● DATA FOR THE TASK:

^^^^

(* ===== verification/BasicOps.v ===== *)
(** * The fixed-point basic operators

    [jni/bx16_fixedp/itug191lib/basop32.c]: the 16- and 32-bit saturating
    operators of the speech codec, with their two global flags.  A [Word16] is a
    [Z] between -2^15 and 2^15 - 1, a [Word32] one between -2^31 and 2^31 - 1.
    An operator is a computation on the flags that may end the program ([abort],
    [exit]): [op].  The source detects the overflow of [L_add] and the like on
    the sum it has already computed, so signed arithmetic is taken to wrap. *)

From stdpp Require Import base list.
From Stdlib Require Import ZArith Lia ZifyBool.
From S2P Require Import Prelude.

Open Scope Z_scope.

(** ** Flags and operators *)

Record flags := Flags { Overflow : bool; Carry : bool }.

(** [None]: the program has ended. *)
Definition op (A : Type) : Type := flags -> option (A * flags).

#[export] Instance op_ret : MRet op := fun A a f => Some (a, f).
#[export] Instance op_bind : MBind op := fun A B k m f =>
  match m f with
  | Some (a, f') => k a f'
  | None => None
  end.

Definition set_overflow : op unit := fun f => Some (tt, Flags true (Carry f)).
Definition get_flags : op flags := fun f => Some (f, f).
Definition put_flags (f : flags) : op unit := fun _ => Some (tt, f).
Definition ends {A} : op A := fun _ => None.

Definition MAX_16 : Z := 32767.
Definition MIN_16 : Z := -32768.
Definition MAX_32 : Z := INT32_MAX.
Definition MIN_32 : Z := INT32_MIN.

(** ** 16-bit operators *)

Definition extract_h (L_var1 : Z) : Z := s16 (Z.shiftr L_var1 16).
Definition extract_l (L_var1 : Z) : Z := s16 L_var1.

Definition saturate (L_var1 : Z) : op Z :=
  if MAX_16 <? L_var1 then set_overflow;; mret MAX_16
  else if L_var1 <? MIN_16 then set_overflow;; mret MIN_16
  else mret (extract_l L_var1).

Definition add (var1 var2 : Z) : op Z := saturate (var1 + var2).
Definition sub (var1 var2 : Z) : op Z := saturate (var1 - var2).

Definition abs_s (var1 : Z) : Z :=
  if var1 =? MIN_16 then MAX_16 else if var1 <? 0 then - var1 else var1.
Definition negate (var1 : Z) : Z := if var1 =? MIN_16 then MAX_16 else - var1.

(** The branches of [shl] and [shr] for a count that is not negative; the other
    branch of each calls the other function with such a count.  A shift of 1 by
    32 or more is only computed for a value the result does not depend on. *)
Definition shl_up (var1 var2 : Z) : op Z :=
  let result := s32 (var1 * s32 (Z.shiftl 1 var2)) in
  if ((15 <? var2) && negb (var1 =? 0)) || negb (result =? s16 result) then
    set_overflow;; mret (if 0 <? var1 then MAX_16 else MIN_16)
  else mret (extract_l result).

^^^^

● TASK: Whenever the string "Instance" turns up in a line of the data, copy that line.

● SOLUTION FOR THIS PROBLEM:
#[export] Instance op_ret : MRet op := fun A a f => Some (a, f).
#[export] Instance op_bind : MBind op := fun A B k m f =>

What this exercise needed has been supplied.